On a envie de dire : « Oubliez tout ce que vous aviez déjà entendu de The Decemberists, de Picaresque à Omnibus de Tarkio » (le premier groupe du leader Colin Meloy). Et pourtant rien n’était mauvais, mais le niveau général n’atteignait pas pour autant celui de ce nouvel album, The Crane Wife , une sorte d’apogée pour ce talentueux Colin.
The Crane Wife , c’est une aventure, comme l’attestent la première piste (The Crane Wife 3) et l’avant-dernière (The Crane Wife 1 & 2). L’album s’est en effet inspiré d’un vieux conte japonais. Mais c’est surtout un monument qui justifie à lui seul l’achat de l’album : The Island…, plus de douze minutes pour une chanson en quatre temps exceptionnels, dont le troisième, une partie « électro-scottish » endiablée terriblement entraînante.
The Island… a donc tout pour lui, et mieux encore, il est très bien entouré, par le premier titre de l’album donc, mais aussi par Yankee Bayonet, un duo très réussi avec la chanteuse Laura Veirs avec qui Colin Meloy avait entamé une tournée en janvier 2006. Le reste de l’album après ce tiercé gagnant est, finalement, une partie de plaisir. Les morceaux s’enchaînent avec toujours une grande qualité, les dernières réticences à la voix de Meloy finissent par s’estomper et l’on profite pleinement de cette heure (généreuse) de musique offerte. On retiendra le « the perfect, the perfect… » martelé sur The Perfect Crime #2 et servi par une très bonne guitare, le folk dépouillé et mélancolique de Shankill Butchers, et d’une façon générale le rythme de croisière pris par l’album jusqu’à la fin, le sympathique Sons and Daughters.

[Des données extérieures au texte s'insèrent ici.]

(** * slipstream: the topology registry and the message-distribution engine

    A shallow embedding of [slipstream/core.py]: the process-wide registry
    [Conf], the dual-role stream entity [Topic], the sink dispatcher
    [_sink_output], the handler binder [handle] and the dispatch loop
    [_start] / [_distribute_messages] / [_shutdown].

    Python objects that are mutated in place and shared (topics) live in a
    heap indexed by their identity; coroutines are computations in a monad
    that threads the heap, may raise, and records what they do in a trace.
    The trace is a call tree: what a callee does is recorded inside the
    event of the call, so that the events at the top of a coroutine's trace
    are the steps of that coroutine itself, in the order it took them. *)

From Stdlib Require Import ZArith NArith Strings.Byte Strings.Ascii.
From stdpp Require Import base option list functions gmap strings pretty.

Local Open Scope string_scope.
Local Open Scope list_scope.
#[local] Set Warnings "-register-all".

(** ** Exceptions *)

Inductive exn :=
  | KeyboardInterrupt
  | ValueError (msg : string)
  | TypeError (msg : string)
  | AttributeError (msg : string)
  | UnicodeDecodeError
  | KafkaError (msg : string)
  | StopAsyncIteration
  | RuntimeError (tag : nat).

(** [except Exception] catches everything that derives from [Exception];
    [KeyboardInterrupt] derives from [BaseException] only. *)
Definition is_Exception (e : exn) : bool :=
  match e with
  | KeyboardInterrupt => false
  | _ => true
  end.

Definition is_KeyboardInterrupt (e : exn) : bool :=
  match e with
  | KeyboardInterrupt => true
  | _ => false
  end.

(** ** Values *)

(** Callable objects that end up inside a configuration dictionary. *)
Inductive callable :=
  | CodecDecode (codec : nat)
  | CodecEncode (codec : nat)
  | OtherCallable (id : nat).

(** Python values seen by the engine.  Text ([str]) is held as its UTF-8
    encoding; [VGen] is a generator object: the values it yields and the
    exception, if any, that ends it; [VRecord] is a [ConsumerRecord]. *)
Inductive value :=
  | VNone
  | VBool (b : bool)
  | VInt (z : Z)
  | VStr (s : string)
  | VBytes (b : list byte)
  | VTuple (items : list value)
  | VList (items : list value)
  | VGen (yields : list value) (fin : option exn)
  | VRecord (topic : string) (offset : Z) (key : value) (val : value)
  | VCallable (c : callable).

(** Truth value of an object, as [not] and [if] test it. *)
Definition truthy (v : value) : bool :=
  match v with
  | VNone => false
  | VBool b => b
  | VInt z => negb (z =? 0)%Z
  | VStr s => negb (String.eqb s "")
  | VBytes b => match b with [] => false | _ => true end
  | VTuple items | VList items => match items with [] => false | _ => true end
  | VGen _ _ | VRecord _ _ _ _ | VCallable _ => true
  end.

(** [isinstance(v, bytes)], [isinstance(v, str)], [isinstance(v, tuple)],
    [isinstance(v, Generator)]. *)
Definition is_bytes (v : value) : bool :=
  match v with VBytes _ => true | _ => false end.
Definition is_str (v : value) : bool :=
  match v with VStr _ => true | _ => false end.
Definition is_tuple (v : value) : bool :=
  match v with VTuple _ => true | _ => false end.
Definition is_Generator (v : value) : bool :=
  match v with VGen _ _ => true | _ => false end.

(** *** [bytes.decode()] and [str.encode()]: strict UTF-8 *)

Definition is_cont (b : N) : bool := ((128 <=? b) && (b <=? 191))%N.

Definition in_range (lo hi b : N) : bool := ((lo <=? b) && (b <=? hi))%N.

Fixpoint utf8_valid (bs : list N) : bool :=
  match bs with
  | [] => true
  | b0 :: r0 =>
    if (b0 <? 128)%N then utf8_valid r0
    else if in_range 194 223 b0 then
      match r0 with
      | b1 :: r1 => is_cont b1 && utf8_valid r1
      | _ => false
      end
    else if in_range 224 239 b0 then
      match r0 with
      | b1 :: b2 :: r2 =>
        (if (b0 =? 224)%N then in_range 160 191 b1
         else if (b0 =? 237)%N then in_range 128 159 b1
         else is_cont b1)
        && is_cont b2 && utf8_valid r2
      | _ => false
      end
    else if in_range 240 244 b0 then
      match r0 with
      | b1 :: b2 :: b3 :: r3 =>
        (if (b0 =? 240)%N then in_range 144 191 b1
         else if (b0 =? 244)%N then in_range 128 143 b1
         else is_cont b1)
        && is_cont b2 && is_cont b3 && utf8_valid r3
      | _ => false
      end
    else false
  end.

Definition bytes_decode (b : list byte) : option string :=
  if utf8_valid (map Byte.to_N b) then Some (String.string_of_list_byte b) else None.

Definition str_encode (s : string) : list byte := String.list_byte_of_string s.

(** A dictionary with string keys: a topic's configuration, the keyword
    context forwarded to handlers. *)
Abbreviation dict := (gmap string value).

(** [d.get(k)]: [None] when the key is absent. *)
Definition dict_get (d : dict) (k : string) : value := default VNone (d !! k).

(** ** The world: stream entities and the transport collaborator *)

(** The inbound and outbound transport handles ([AIOKafkaConsumer],
    [AIOKafkaProducer]), with the settings they were built from. *)
Record Consumer := { cons_topic : string; cons_conf : dict }.
Record Producer := { prod_conf : dict }.

(** The attributes of a [Topic] object. *)
Record Topic := {
  name : string;
  conf : dict;
  starting_offset : option Z;
  codec : option nat;
  consumer : option Consumer;
  producer : option Producer }.

Definition set_conf (t : Topic) (d : dict) : Topic :=
  {| name := name t; conf := d; starting_offset := starting_offset t;
     codec := codec t; consumer := consumer t; producer := producer t |}.
Definition set_consumer (t : Topic) (c : option Consumer) : Topic :=
  {| name := name t; conf := conf t; starting_offset := starting_offset t;
     codec := codec t; consumer := c; producer := producer t |}.
Definition set_producer (t : Topic) (p : option Producer) : Topic :=
  {| name := name t; conf := conf t; starting_offset := starting_offset t;
     codec := codec t; consumer := consumer t; producer := p |}.

(** The message-client dependency (aiokafka), at its interface: the
    parameter names its classes accept ([get_params_names]) and whether
    its operations fail. *)
Record Kafka := {
  consumer_params : gset string;
  producer_params : gset string;
  client_params : gset string;
  consumer_start : string → option exn;
  producer_start : option exn;
  send_and_wait : string → value → value → option exn;
  consumer_stop : string → option exn;
  producer_stop : option exn }.

(** [KAFKA_CLASSES_PARAMS] *)
Definition KAFKA_CLASSES_PARAMS (k : Kafka) : gset string :=
  consumer_params k ∪ producer_params k ∪ client_params k.

Definition READ_FROM_START : Z := -2.
Definition READ_FROM_END : Z := -1.

(** The heap of [Topic] objects, by identity, the transport, and where
    each iterator object stands: the number of items it has handed out. *)
Record World := {
  w_topics : gmap nat Topic;
  w_kafka : Kafka;
  w_cursors : gmap nat nat }.

Definition set_topics (w : World) (ts : gmap nat Topic) : World :=
  {| w_topics := ts; w_kafka := w_kafka w; w_cursors := w_cursors w |}.

Definition set_cursors (w : World) (cs : gmap nat nat) : World :=
  {| w_topics := w_topics w; w_kafka := w_kafka w; w_cursors := cs |}.

(** ** Results and traces *)

Inductive Result (A : Type) :=
  | Ok (a : A)
  | Raise (e : exn).
Arguments Ok {A} a.
Arguments Raise {A} e.

(** The exception a call ended with, if any. *)
Definition failure {A} (r : Result A) : option exn :=
  match r with
  | Ok _ => None
  | Raise e => Some e
  end.

(** A sink, as a trace names it. *)
Inductive sink_ref :=
  | CacheRef (cache : nat)
  | TopicRef (topic : nat)
  | FunctionRef (id : nat).

(** The calls on collaborators (transport, storage, logger, clock), the
    opaque effects of user code, and the calls the engine makes into other
    code, each with what went on inside ([inner]) and how it ended. *)
Inductive event :=
  | ConsumerStarted (topic : string)
  | ProducerStarted (topic : string)
  | Sent (topic : string) (key val : value)
  | ConsumerStopped (topic : string)
  | ProducerStopped (topic : string)
  | CacheSet (cache : nat) (key val : value)
  | LogError (text : string)
  | LogWarning (text : string)
  | Slept
  | Effect (tag : nat)
  | Opened (key : string) (inner : list event) (raised : option exn)
  | Pulled (key : string) (n : nat) (inner : list event) (got : Result value)
  | Handled (key : string) (n : nat) (h : nat) (msg : value)
      (inner : list event) (raised : option exn)
  | Processed (inner : list event) (returned : Result value)
  | Dispatched (s : sink_ref) (output : value)
      (inner : list event) (raised : option exn).

(** ** Coroutines: state, exceptions and a trace *)

Record Res (A : Type) := mkRes {
  outcome : Result A;
  world : World;
  trace : list event }.
Arguments mkRes {A} _ _ _.
Arguments outcome {A} _.
Arguments world {A} _.
Arguments trace {A} _.

Definition M (A : Type) : Type := World → Res A.

Definition ret {A} (a : A) : M A := λ w, mkRes (Ok a) w [].

Definition raise {A} (e : exn) : M A := λ w, mkRes (Raise e) w [].

Definition bind {A B} (m : M A) (k : A → M B) : M B := λ w,
  let r := m w in
  match outcome r with
  | Ok a => let r' := k a (world r) in
            mkRes (outcome r') (world r') (trace r ++ trace r')
  | Raise e => mkRes (Raise e) (world r) (trace r)
  end.

#[global] Instance M_ret : MRet M := λ A, @ret A.
#[global] Instance M_bind : MBind M := λ A B k m, @bind A B m k.

Definition emit (e : event) : M unit := λ w, mkRes (Ok tt) w [e].
(** The first loop of [sortOperations] leaves in each bucket the records that
    belong to it, in the order of the input. *)
Lemma classify_queue items ccOperations key :
  queue (classify items ccOperations) key
  = filter (λ p, bucketOf (items !!! p) = Some key) ccOperations.
Proof.
  unfold classify.
  enough (Hgen : ∀ m,
    queue (foldl (λ ccOperationQueueMap ccOperation,
                    match bucketOf (items !!! ccOperation) with
                    | Some key =>
                        <[key := queue ccOperationQueueMap key ++ [ccOperation]]>
                          ccOperationQueueMap
                    | None => ccOperationQueueMap
                    end) m ccOperations) key
    = queue m key ++ filter (λ p, bucketOf (items !!! p) = Some key) ccOperations).
  { rewrite Hgen. unfold queue. rewrite lookup_empty. reflexivity. }
  induction ccOperations as [|p ps IH]; intros m; cbn [foldl].
  - by rewrite app_nil_r.
  - rewrite IH. rewrite filter_cons.
    destruct (bucketOf (items !!! p)) as [k|] eqn:Hbucket.
    + unfold queue at 1. destruct (decide (k = key)) as [->|Hne].
      * rewrite lookup_insert_eq. cbn. rewrite decide_True by done.
        by rewrite <- app_assoc.
      * rewrite lookup_insert_ne by done.
        rewrite decide_False by congruence. reflexivity.
    + rewrite decide_False by congruence. reflexivity.
Qed.

Lemma sortOperations_queue items ccOperations key :
  queue (sortOperations items ccOperations) key
  = SliceStable (λ i j, lessOperation (items !!! i) (items !!! j))
      (filter (λ p, bucketOf (items !!! p) = Some key) ccOperations).
Proof.
  rewrite <- classify_queue. unfold sortOperations, queue.
  rewrite lookup_fmap. destruct (classify items ccOperations !! key); reflexivity.
Qed.

(** C3: every bucket that [sortOperations] produces, so the one of first
    executions and the one of retries, holds the records classified into it,
    ordered by priority, highest first, where add-broker (2) is above
    remove-broker (1) and remove-broker above rebalance (0), and by creation
    time, oldest first, among records of the same priority.  The head of a
    bucket therefore has the highest priority in it and, among the records
    of that priority, the earliest creation time. *)
Theorem sortOperations_priority_order items ccOperations key :
  let bucket := queue (sortOperations items ccOperations) key in
  executionPriorityMap banzaiv1alpha1.OperationAddBroker
  > executionPriorityMap banzaiv1alpha1.OperationRemoveBroker
  ∧ executionPriorityMap banzaiv1alpha1.OperationRemoveBroker
    > executionPriorityMap banzaiv1alpha1.OperationRebalance
  ∧ bucket ≡ₚ filter (λ p, bucketOf (items !!! p) = Some key) ccOperations
  ∧ StronglySorted (λ i j, precedes (items !!! i) (items !!! j)) bucket
  ∧ ∀ first rest, bucket = first :: rest →
      ∀ other, other ∈ rest →
        let a := items !!! first in
        let b := items !!! other in
        executionPriorityMap (banzaiv1alpha1.CurrentTaskOperation b)
        ≤ executionPriorityMap (banzaiv1alpha1.CurrentTaskOperation a)
        ∧ (executionPriorityMap (banzaiv1alpha1.CurrentTaskOperation a)
           = executionPriorityMap (banzaiv1alpha1.CurrentTaskOperation b) →
           banzaiv1alpha1.CreationTimestamp (banzaiv1alpha1.Meta a)
           ≤ banzaiv1alpha1.CreationTimestamp (banzaiv1alpha1.Meta b)).
Proof.
  intros bucket.
  assert (Hsorted : StronglySorted (λ i j, precedes (items !!! i) (items !!! j)) bucket).
  { unfold bucket. rewrite sortOperations_queue.
    apply SliceStable_StronglySorted.
    - intros x y. apply lessOperation_false.
    - intros x y. apply lessOperation_true.
    - intros x y z. apply precedes_trans. }
  split; [cbn; lia|]. split; [cbn; lia|]. split; [|split].
  - unfold bucket. rewrite sortOperations_queue. apply SliceStable_Permutation.
  - exact Hsorted.
  - intros first rest Hbucket other Hother. rewrite Hbucket in Hsorted.
    apply StronglySorted_inv in Hsorted as [_ Hall].
    rewrite Forall_forall in Hall. specialize (Hall other Hother).
    unfold precedes in Hall. cbn zeta. lia.
Qed.

(** C2: when the stop bucket is not empty the selector returns its head,
    whatever the other buckets hold, and the record the head points to has
    its kind overwritten with stop-execution; nothing else in the store
    changes. *)
Theorem selectOperationForExecution_stop_precedence now items ccOperationQueueMap
  ccOperationExecution rest :
  queue ccOperationQueueMap ccOperationForStopExecution = ccOperationExecution :: rest →
  (ccOperationExecution < length items)%nat →
  let '(selected, items') :=
    selectOperationForExecution now items ccOperationQueueMap in
  selected = Some ccOperationExecution
  ∧ banzaiv1alpha1.CurrentTaskOperation (items' !!! ccOperationExecution)
    = banzaiv1alpha1.OperationStopExecution
  ∧ items' !!! ccOperationExecution
    = banzaiv1alpha1.withTask
        (banzaiv1alpha1.setOperation banzaiv1alpha1.OperationStopExecution)
        (items !!! ccOperationExecution)
  ∧ length items' = length items
  ∧ ∀ other, other ≠ ccOperationExecution → items' !!! other = items !!! other.
Proof.
  intros Hstop Hvalid. unfold selectOperationForExecution. rewrite Hstop.
  split; [reflexivity|].
  rewrite list_lookup_total_alter_eq by exact Hvalid.
  split; [reflexivity|]. split; [reflexivity|]. split.
  - apply length_alter.
  - intros other Hne. by apply list_lookup_total_alter_ne.
Qed.

End ClassifierFacts.

(** ** The reconciliation loop *)

Section PassFacts.

Context {api : OperationAPI} (env : Collaborators).

Lemma bind_run {A B} (m : Pass A) (f : A → Pass B) w :
  (m ≫= f) w = match m w with
               | (inl result, w') => (inl result, w')
               | (inr a, w') => f a w'
               end.
Proof. reflexivity. Qed.

Lemma extends_refl P w : extends P w w.
Proof. exists []. by rewrite app_nil_r. Qed.

Lemma extends_trans P w1 w2 w3 : extends P w1 w2 → extends P w2 w3 → extends P w1 w3.
Proof.
  intros (n1 & H1 & F1) (n2 & H2 & F2). exists (n1 ++ n2).
  rewrite H2, H1, app_assoc. split; [reflexivity|]. by apply Forall_app.
Qed.

Lemma extends_same_calls P w w' : calls w' = calls w → extends P w w'.
Proof. intros Hcalls. exists []. by rewrite app_nil_r. Qed.

Lemma emits_ret {A} P (a : A) : emits P (mret a).
Proof. intros w. apply extends_refl. Qed.

Lemma emits_exit {A} P result : emits P (@exit A result).
Proof. intros w. apply extends_refl. Qed.

Lemma emits_bind {A B} P (m : Pass A) (f : A → Pass B) :
  emits P m → (∀ a, emits P (f a)) → emits P (m ≫= f).
Proof.
  intros Hm Hf w. rewrite bind_run. specialize (Hm w).
  destruct (m w) as [[result|a] w']; [exact Hm|].
  eapply extends_trans; [exact Hm|apply Hf].
Qed.

Lemma emits_call {A} (P : Call → Prop) (answer : list Call → A) c :
  P c → emits P (call answer c).
Proof. intros Hc w. exists [c]. split; [reflexivity|]. by constructor. Qed.

Lemma emits_getItems P : emits P getItems.
Proof. intros w. apply extends_refl. Qed.

Lemma emits_setItems P items : emits P (setItems items).
Proof. intros w. by apply extends_same_calls. Qed.

Lemma emits_load P p : emits P (load p).
Proof. intros w. apply extends_refl. Qed.

Lemma emits_store P p o : emits P (store p o).
Proof. intros w. by apply extends_same_calls. Qed.

Lemma emits_time_Now P : emits P (time_Now env).
Proof. intros w. by apply extends_same_calls. Qed.

End PassFacts.

(** Decompose a step into its parts; what is left are the side conditions
    of the calls it makes. *)
Ltac emits_step :=
  first
    [ apply emits_ret | apply emits_exit | apply emits_getItems
    | apply emits_setItems | apply emits_load | apply emits_store
    | apply emits_time_Now
    | apply emits_call; cbn; tauto
    | apply emits_bind; [|intros ?]
    | match goal with
      | |- emits _ (match ?x with _ => _ end) => destruct x
      end ].

Ltac emits_auto := repeat emits_step.

(** Run the steps at the head of a pass that is applied to a world. *)
Ltac pass_run :=
  repeat first
    [ rewrite bind_run
    | progress cbn [call load store getItems setItems time_Now exit
                    mret Pass_ret fst snd Items calls ticks] ].

Section ReconcilerFacts.

Context {api : OperationAPI} (env : Collaborators).

(** The only error [updateResult] returns is the wrapped parse error, which
    is not a conflict. *)
Lemma updateResult_error_not_conflict now res operation isAfterExecution err operation' :
  updateResult (Parse env) now res operation isAfterExecution = (Some err, operation') →
  apiErrors.IsConflict err = false.
Proof.
  unfold updateResult. destruct isAfterExecution; [|discriminate].
  unfold parseStarted.
  destruct (banzaiv1alpha1.Started _); [discriminate|].
  destruct (Parse env RFC1123 _); [discriminate|].
  intros [= <- _]. reflexivity.
Qed.

Lemma emits_r_Status_Update (P : Call → Prop) p :
  (∀ o, P (CallStatusUpdate o)) → emits P (r_Status_Update env p).
Proof. intros HP. unfold r_Status_Update. emits_auto. apply emits_call, HP. Qed.

Lemma emits_executeOperation (P : Call → Prop) p :
  (∀ c, isDispatch c → P c) → emits P (executeOperation env p).
Proof.
  intros HP. unfold executeOperation. emits_auto; apply emits_call, HP; exact I.
Qed.

Lemma emits_conflictRetryFunction (P : Call → Prop) res p :
  (∀ o, P (CallStatusUpdate o)) → (∀ key, P (CallGet key)) →
  emits P (conflictRetryFunction env res p).
Proof.
  intros HP HG. unfold conflictRetryFunction.
  apply emits_bind; [emits_auto|intros o].
  apply emits_bind; [emits_auto|intros now].
  destruct (updateResult _ _ _ _ _) as [err o'].
  apply emits_bind; [emits_auto|intros _].
  destruct err; [emits_auto|].
  apply emits_bind; [by apply emits_r_Status_Update|intros err].
  destruct err as [err|]; [|emits_auto].
  destruct (apiErrors.IsConflict err); [|emits_auto].
  apply emits_bind; [apply emits_call, HG|intros fetched].
  emits_auto.
Qed.

Lemma RetryOnConflict_run retries (fn : Pass (option error)) w :
  RetryOnConflict retries fn w
  = match fn w with
    | (inl result, w') => (inl result, w')
    | (inr None, w') => (inr None, w')
    | (inr (Some err), w') =>
        if apiErrors.IsConflict err then
          match retries with
          | O => (inr (Some err), w')
          | S retries => RetryOnConflict retries fn w'
          end
        else (inr (Some err), w')
    end.
Proof.
  destruct retries; cbn; rewrite bind_run;
    destruct (fn w) as [[result|[err|]] w']; try reflexivity;
    destruct (apiErrors.IsConflict err); reflexivity.
Qed.
(** * sharp-viewer: the PLY to SPLAT converter and the volume analysis

    A shallow embedding of [backend/ply_to_splat.py] (the function
    [convert_ply_to_splat]) and of the volume code of [backend/main.py]
    ([calculate_splat_volume] and the arithmetic of [analyze_growth]),
    followed by the properties of the specification that concern them. Of
    [backend/main.py] the two polling helpers [find_latest_ply] and
    [get_prompt_result] and the listing [list_output_files] are embedded
    too, with properties of their own and further ones of the conversion.

    Conventions of the embedding.
    - A file is the list of its bytes; an open binary file is that list and a
      read position ([f.readline], [f.read], [f.seek]).
    - A Python exception is a value of [exn]; a computation that may raise
      returns a [result].
    - A NumPy array of floats is a dtype tag and a list of values of
      [spec_float], the IEEE 754 model of the Standard Library, with the
      arithmetic of the array's precision (binary32 or binary64). The sign
      and the payload of a NaN are not modelled: no property fixes the bytes
      written for a NaN.
    - [np.exp], [np.linalg.norm], Open3D's outlier removal and SciPy's convex
      hull are parameters.
    - [print] is not modelled, and memory is unbounded: no [MemoryError].
      A length that [f.read] refuses with [OverflowError] can only come from
      the record count of the header: the properties are stated for the
      counts within the limits of [f.read] ([readable_count]).
    - What [PlyData.read] returns is the coordinates and the opacities of
      the vertices, or a file without the element [vertex], or one without
      the coordinates.
    - The clock, the output directory and the answers of ComfyUI are
      sequences given to the functions that look at them. *)

From Stdlib Require Import ZArith List Bool Lia Arith.
From Stdlib Require Import Strings.Byte Ascii String.
From Stdlib Require Import SpecFloat.
From Stdlib Require Import Sorting.Sorted Sorting.Permutation.
Import ListNotations.

(* [length] is the length of a list throughout; a string's is [String.length]. *)
Abbreviation length := Datatypes.length (only parsing).

Local Open Scope string_scope.
Local Open Scope list_scope.
Local Open Scope Z_scope.

(* ================================================================== *)
(** * Part I. The model                                                *)
(* ================================================================== *)

(** ** Exceptions and results *)

(** Where a [ValueError] comes from. *)
Inductive value_error : Type :=
| NoVertexCount        (* "Could not determine vertex count from PLY header" *)
| InvalidIntLiteral    (* int(): invalid literal, or too many digits *)
| NegativeReadLength   (* f.read(n) with n < -1 *)
| BufferSizeNotMultiple(* np.frombuffer: size not a multiple of the item size *)
| CannotReshape        (* ndarray.reshape *)
| FloatNaNToInt        (* int(nan) *)
| NoSuchField.         (* a structured array indexed with a name it has not *)

Inductive exn : Type :=
| ValueError (why : value_error)
| OverflowError        (* int(inf); struct.pack('f', x) out of range *)
| IndexError
| StructError          (* struct.error *)
| ImportError
| HTTPException (status_code : Z)
| KeyError.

The Crane Wife frôle la perfection par la qualité de ses morceaux. Le seul reproche à lui faire serait de ne pas réussir à tenir le rythme imposé par les trois premières pistes (voire quatre, voire cinq), d’un niveau excellent. De toute façon, il s’agit sans conteste d’un album à acheter sans se poser de questions.